▼▼▼
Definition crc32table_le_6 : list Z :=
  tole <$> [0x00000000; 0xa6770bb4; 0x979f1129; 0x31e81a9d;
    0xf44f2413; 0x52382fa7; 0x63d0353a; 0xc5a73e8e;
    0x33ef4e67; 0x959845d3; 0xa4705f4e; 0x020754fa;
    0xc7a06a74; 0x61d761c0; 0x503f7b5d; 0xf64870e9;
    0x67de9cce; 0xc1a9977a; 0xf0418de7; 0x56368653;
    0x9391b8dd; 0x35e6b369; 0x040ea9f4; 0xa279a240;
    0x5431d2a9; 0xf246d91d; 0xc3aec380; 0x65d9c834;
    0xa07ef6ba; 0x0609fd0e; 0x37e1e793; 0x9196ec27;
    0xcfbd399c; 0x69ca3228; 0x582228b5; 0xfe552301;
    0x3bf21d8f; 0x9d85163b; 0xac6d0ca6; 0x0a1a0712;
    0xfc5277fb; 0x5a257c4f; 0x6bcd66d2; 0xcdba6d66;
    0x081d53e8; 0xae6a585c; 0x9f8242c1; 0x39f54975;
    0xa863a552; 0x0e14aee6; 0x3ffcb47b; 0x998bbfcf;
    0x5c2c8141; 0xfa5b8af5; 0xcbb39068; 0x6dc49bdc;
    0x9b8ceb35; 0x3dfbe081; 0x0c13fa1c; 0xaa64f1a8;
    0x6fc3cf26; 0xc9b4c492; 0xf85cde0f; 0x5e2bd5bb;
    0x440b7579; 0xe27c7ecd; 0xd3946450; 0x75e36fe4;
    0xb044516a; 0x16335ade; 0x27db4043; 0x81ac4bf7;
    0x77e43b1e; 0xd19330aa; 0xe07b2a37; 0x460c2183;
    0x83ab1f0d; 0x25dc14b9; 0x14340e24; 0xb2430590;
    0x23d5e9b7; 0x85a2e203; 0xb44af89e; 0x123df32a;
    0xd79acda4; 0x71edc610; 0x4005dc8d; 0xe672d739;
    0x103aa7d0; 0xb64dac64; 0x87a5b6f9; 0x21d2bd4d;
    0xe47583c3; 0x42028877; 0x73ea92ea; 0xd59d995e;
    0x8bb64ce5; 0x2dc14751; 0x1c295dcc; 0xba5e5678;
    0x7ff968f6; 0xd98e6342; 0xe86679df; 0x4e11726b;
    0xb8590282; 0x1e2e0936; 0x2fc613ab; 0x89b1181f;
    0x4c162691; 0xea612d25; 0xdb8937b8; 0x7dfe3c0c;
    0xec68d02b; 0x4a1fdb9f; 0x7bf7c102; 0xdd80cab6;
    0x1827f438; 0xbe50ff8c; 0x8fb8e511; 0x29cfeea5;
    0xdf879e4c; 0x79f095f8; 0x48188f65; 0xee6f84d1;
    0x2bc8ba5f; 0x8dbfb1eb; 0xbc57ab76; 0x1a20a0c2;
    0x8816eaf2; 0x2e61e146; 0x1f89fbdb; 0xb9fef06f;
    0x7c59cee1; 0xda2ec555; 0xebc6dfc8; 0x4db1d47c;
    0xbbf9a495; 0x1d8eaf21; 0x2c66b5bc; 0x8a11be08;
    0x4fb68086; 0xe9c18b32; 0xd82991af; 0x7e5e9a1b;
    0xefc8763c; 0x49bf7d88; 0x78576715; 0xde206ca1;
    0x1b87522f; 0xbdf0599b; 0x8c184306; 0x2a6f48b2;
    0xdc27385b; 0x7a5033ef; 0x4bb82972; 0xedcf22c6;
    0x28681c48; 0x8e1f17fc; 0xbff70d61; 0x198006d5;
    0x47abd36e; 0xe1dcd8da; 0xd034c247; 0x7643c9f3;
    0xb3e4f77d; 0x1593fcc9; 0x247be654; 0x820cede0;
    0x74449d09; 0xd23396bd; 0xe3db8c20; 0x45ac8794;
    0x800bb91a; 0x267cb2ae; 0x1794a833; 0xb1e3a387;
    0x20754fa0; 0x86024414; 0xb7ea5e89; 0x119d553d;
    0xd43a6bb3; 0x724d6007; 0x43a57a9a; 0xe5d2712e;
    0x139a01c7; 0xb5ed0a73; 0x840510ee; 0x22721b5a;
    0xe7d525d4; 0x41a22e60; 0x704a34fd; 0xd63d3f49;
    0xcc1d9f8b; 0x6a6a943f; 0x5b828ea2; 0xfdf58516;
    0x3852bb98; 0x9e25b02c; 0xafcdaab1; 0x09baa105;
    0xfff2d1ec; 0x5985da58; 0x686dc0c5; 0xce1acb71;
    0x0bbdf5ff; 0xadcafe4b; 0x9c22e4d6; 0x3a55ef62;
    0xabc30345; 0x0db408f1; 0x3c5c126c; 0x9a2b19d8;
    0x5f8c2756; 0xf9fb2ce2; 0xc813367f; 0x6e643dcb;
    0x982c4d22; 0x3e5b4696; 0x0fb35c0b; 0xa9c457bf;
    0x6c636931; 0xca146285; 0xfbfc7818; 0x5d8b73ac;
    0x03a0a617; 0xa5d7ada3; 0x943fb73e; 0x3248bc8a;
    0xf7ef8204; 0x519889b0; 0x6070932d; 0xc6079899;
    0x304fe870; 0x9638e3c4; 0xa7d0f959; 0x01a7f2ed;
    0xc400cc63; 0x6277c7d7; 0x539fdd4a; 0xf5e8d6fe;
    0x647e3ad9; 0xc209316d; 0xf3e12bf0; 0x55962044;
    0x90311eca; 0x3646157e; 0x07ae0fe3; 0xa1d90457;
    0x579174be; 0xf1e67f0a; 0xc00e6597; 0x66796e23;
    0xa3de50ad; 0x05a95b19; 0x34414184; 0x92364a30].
▲▲▲
▼▼▼
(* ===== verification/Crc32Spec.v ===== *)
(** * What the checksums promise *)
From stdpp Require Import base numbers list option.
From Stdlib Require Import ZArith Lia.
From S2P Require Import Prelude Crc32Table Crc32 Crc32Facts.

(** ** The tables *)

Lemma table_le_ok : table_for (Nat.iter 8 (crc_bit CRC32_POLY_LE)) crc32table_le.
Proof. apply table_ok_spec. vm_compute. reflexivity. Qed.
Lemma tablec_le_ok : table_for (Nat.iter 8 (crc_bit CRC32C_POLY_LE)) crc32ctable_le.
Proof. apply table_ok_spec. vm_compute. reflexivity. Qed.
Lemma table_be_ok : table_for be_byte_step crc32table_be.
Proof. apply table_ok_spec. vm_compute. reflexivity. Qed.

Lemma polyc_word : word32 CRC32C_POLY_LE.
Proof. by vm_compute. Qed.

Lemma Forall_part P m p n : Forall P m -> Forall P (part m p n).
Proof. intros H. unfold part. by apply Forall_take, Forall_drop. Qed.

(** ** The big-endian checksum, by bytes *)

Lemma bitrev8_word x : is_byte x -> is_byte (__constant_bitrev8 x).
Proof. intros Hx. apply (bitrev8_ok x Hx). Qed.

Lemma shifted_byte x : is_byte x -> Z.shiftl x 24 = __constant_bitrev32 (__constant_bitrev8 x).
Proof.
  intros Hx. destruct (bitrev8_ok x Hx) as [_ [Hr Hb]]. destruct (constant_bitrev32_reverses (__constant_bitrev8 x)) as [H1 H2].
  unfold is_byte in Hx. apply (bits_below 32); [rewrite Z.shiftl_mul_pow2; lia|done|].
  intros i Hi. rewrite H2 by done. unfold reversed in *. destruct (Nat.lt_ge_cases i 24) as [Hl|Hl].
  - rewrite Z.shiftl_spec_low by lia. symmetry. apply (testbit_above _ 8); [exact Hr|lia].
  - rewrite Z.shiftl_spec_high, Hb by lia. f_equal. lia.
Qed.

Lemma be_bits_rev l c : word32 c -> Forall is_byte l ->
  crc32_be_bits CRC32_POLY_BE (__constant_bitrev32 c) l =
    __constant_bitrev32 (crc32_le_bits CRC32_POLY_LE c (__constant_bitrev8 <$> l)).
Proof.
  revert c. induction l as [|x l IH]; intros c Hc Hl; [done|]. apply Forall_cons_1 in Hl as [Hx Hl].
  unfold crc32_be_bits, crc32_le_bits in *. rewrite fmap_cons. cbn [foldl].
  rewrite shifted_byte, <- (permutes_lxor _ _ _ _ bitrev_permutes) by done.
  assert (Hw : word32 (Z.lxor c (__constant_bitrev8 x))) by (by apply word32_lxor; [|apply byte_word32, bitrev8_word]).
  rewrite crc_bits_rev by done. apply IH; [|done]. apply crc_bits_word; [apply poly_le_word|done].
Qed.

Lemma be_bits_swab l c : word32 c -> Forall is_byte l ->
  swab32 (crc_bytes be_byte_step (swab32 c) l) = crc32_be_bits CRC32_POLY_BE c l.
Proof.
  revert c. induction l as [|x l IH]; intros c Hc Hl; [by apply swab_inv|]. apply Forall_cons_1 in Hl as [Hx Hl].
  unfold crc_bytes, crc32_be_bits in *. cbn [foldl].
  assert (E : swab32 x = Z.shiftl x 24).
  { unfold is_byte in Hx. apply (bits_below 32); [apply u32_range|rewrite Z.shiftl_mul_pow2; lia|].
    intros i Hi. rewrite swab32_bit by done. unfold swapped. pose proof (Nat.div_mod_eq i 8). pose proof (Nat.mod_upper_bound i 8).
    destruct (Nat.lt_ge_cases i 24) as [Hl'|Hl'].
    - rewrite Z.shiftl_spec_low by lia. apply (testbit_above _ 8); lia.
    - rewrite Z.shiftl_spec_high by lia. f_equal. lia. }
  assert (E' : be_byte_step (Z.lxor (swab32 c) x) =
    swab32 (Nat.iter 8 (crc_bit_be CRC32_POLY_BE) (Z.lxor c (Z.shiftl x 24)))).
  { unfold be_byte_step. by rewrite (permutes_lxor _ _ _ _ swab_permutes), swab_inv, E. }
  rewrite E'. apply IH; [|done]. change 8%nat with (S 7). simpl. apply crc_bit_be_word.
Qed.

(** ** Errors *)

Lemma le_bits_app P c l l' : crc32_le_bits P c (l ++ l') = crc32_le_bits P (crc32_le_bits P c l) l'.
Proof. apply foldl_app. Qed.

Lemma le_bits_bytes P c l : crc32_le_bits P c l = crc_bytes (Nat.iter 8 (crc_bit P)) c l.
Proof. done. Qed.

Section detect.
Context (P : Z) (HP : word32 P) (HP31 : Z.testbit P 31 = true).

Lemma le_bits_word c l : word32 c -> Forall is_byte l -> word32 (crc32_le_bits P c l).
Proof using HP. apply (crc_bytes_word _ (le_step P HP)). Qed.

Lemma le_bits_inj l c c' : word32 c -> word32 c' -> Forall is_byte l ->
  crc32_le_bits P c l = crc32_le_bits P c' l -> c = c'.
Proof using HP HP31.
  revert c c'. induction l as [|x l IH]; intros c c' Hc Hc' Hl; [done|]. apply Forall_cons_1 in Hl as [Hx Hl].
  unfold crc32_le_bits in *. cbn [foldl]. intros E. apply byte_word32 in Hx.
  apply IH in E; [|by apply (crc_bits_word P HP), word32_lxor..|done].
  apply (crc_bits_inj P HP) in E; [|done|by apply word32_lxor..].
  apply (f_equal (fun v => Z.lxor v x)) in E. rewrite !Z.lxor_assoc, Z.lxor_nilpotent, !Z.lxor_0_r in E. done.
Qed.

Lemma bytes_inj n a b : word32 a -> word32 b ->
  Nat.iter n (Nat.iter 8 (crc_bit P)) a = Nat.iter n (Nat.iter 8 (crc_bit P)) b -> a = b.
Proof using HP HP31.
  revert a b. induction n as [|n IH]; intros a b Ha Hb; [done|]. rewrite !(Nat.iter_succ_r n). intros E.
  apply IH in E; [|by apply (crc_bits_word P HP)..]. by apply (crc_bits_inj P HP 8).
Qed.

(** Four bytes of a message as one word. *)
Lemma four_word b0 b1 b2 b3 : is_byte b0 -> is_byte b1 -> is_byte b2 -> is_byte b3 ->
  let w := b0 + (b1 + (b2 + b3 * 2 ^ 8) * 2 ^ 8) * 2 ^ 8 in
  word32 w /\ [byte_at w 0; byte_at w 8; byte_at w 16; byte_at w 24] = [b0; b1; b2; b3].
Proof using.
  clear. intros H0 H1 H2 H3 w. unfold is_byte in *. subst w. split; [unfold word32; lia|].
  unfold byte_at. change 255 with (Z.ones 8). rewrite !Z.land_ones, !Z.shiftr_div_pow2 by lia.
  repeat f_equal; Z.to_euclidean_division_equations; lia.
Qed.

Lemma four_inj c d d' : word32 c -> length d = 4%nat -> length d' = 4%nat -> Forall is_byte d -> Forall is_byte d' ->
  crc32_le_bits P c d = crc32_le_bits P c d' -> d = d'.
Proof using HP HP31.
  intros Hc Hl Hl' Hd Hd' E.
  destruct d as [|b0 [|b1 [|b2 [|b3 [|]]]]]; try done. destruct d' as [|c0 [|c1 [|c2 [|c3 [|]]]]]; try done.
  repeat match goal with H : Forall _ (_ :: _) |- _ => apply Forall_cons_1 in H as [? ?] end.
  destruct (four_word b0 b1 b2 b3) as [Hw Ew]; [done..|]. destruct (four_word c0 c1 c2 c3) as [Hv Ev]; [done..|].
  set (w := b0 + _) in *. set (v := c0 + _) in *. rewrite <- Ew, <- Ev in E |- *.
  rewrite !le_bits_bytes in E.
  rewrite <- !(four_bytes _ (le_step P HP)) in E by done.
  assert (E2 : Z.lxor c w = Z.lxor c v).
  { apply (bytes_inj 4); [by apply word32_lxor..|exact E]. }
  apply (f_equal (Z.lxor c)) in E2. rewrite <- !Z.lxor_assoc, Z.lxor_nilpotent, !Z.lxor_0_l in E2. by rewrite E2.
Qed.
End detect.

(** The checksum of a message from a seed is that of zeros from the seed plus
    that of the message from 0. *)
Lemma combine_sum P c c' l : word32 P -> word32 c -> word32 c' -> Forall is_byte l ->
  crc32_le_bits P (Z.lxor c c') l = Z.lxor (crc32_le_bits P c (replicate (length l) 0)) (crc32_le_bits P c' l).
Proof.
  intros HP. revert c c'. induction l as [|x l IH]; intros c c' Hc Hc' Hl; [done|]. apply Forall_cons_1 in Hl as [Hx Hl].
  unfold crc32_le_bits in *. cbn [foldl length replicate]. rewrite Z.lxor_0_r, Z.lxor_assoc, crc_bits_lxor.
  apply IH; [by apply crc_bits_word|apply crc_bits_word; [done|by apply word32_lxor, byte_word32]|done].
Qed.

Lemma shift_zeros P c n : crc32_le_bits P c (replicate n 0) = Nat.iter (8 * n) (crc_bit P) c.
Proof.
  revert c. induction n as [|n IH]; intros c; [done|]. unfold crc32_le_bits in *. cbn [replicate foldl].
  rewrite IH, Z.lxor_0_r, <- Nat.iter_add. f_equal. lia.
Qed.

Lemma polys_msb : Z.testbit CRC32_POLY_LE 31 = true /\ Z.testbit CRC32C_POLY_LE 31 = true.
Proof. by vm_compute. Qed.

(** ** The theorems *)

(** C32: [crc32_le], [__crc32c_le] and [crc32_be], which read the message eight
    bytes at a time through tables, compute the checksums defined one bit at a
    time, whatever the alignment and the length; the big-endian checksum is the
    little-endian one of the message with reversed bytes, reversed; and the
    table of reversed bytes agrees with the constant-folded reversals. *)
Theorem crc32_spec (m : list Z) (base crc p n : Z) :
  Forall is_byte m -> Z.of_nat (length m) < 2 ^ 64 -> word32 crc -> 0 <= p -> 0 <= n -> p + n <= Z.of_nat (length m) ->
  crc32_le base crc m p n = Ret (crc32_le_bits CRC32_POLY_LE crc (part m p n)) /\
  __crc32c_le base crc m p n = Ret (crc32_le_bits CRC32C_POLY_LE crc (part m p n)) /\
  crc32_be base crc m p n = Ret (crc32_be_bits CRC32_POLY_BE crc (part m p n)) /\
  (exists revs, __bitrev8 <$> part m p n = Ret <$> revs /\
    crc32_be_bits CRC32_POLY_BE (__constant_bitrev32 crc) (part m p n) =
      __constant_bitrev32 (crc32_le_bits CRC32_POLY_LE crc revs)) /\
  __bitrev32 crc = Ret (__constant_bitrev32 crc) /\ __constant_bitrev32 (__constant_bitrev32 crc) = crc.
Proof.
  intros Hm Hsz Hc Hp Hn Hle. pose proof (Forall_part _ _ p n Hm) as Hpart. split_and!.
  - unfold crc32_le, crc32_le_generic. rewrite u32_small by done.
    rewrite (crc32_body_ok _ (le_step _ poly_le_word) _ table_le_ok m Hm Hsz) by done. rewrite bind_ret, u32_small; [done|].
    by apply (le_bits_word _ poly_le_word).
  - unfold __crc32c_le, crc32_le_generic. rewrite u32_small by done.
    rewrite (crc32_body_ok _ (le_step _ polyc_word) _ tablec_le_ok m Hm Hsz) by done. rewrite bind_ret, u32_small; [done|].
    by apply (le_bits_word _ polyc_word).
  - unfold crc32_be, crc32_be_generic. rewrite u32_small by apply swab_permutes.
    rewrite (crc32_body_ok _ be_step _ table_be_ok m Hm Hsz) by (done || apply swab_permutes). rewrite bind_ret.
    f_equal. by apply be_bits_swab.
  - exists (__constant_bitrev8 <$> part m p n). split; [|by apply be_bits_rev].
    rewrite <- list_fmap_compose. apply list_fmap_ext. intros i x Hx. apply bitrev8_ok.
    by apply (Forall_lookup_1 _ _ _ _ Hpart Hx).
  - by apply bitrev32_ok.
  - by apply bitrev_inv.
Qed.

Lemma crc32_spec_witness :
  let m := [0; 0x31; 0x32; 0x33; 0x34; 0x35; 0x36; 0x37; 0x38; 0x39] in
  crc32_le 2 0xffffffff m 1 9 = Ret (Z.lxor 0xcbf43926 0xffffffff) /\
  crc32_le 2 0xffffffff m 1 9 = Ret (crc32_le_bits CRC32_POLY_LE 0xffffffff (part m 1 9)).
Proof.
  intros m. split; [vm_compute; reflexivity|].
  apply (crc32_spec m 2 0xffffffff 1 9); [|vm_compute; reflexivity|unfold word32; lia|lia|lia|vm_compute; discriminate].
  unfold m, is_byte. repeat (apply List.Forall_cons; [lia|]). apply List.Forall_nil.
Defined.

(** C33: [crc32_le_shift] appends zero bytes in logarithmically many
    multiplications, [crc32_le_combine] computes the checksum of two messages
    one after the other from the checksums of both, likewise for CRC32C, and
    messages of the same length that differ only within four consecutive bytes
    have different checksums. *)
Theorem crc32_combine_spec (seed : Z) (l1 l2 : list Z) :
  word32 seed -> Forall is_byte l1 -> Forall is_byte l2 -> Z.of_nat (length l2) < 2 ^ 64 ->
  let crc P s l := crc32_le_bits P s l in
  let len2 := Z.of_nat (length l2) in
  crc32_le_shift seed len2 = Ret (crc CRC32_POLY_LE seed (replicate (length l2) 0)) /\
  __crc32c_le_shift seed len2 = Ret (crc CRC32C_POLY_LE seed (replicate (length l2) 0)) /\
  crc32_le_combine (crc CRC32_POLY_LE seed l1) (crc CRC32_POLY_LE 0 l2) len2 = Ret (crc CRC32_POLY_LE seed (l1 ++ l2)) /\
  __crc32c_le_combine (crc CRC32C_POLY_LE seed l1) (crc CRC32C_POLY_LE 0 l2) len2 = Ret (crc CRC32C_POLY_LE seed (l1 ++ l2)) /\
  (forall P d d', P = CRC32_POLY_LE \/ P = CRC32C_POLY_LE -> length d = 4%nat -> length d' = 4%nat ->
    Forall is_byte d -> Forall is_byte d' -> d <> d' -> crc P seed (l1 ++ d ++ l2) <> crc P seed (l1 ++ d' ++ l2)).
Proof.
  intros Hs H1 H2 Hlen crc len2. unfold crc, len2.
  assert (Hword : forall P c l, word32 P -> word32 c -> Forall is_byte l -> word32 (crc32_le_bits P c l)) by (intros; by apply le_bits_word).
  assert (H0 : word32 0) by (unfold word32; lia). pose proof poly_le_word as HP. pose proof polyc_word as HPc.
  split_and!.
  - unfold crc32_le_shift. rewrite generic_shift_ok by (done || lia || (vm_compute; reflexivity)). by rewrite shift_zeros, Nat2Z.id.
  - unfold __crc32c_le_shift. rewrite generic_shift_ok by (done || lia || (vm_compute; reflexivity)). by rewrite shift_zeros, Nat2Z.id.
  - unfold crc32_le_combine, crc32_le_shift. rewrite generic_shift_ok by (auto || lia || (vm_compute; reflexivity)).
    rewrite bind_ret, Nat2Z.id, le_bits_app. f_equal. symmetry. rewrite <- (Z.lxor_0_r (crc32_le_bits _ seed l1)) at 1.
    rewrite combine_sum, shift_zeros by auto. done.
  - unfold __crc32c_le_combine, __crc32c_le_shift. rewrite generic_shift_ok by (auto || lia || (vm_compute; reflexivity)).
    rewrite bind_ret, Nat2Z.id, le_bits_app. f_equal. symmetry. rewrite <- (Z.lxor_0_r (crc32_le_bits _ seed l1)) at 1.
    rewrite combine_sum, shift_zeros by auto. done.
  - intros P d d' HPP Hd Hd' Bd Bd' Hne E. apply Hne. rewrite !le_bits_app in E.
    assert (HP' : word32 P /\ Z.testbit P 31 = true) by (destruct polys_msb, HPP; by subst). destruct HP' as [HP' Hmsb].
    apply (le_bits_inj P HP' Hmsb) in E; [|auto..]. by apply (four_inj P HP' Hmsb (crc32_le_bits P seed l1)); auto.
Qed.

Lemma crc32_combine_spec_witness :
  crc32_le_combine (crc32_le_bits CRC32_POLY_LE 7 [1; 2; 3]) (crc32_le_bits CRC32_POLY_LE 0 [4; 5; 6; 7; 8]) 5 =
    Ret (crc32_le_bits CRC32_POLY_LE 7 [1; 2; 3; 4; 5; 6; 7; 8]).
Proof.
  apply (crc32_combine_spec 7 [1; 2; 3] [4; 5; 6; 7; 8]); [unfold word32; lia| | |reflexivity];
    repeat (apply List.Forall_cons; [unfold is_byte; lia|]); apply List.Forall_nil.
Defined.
▲▲▲
Take from the material above the lines running from the one with "that of the message from 0. *)" through the one with "revert c. induction n", and repeat them exactly, with nothing else.

» The completed task
    that of the message from 0. *)
Lemma combine_sum P c c' l : word32 P -> word32 c -> word32 c' -> Forall is_byte l ->
  crc32_le_bits P (Z.lxor c c') l = Z.lxor (crc32_le_bits P c (replicate (length l) 0)) (crc32_le_bits P c' l).
Proof.
  intros HP. revert c c'. induction l as [|x l IH]; intros c c' Hc Hc' Hl; [done|]. apply Forall_cons_1 in Hl as [Hx Hl].
  unfold crc32_le_bits in *. cbn [foldl length replicate]. rewrite Z.lxor_0_r, Z.lxor_assoc, crc_bits_lxor.
  apply IH; [by apply crc_bits_word|apply crc_bits_word; [done|by apply word32_lxor, byte_word32]|done].
Qed.

Lemma shift_zeros P c n : crc32_le_bits P c (replicate n 0) = Nat.iter (8 * n) (crc_bit P) c.
Proof.
  revert c. induction n as [|n IH]; intros c; [done|]. unfold crc32_le_bits in *. cbn [replicate foldl].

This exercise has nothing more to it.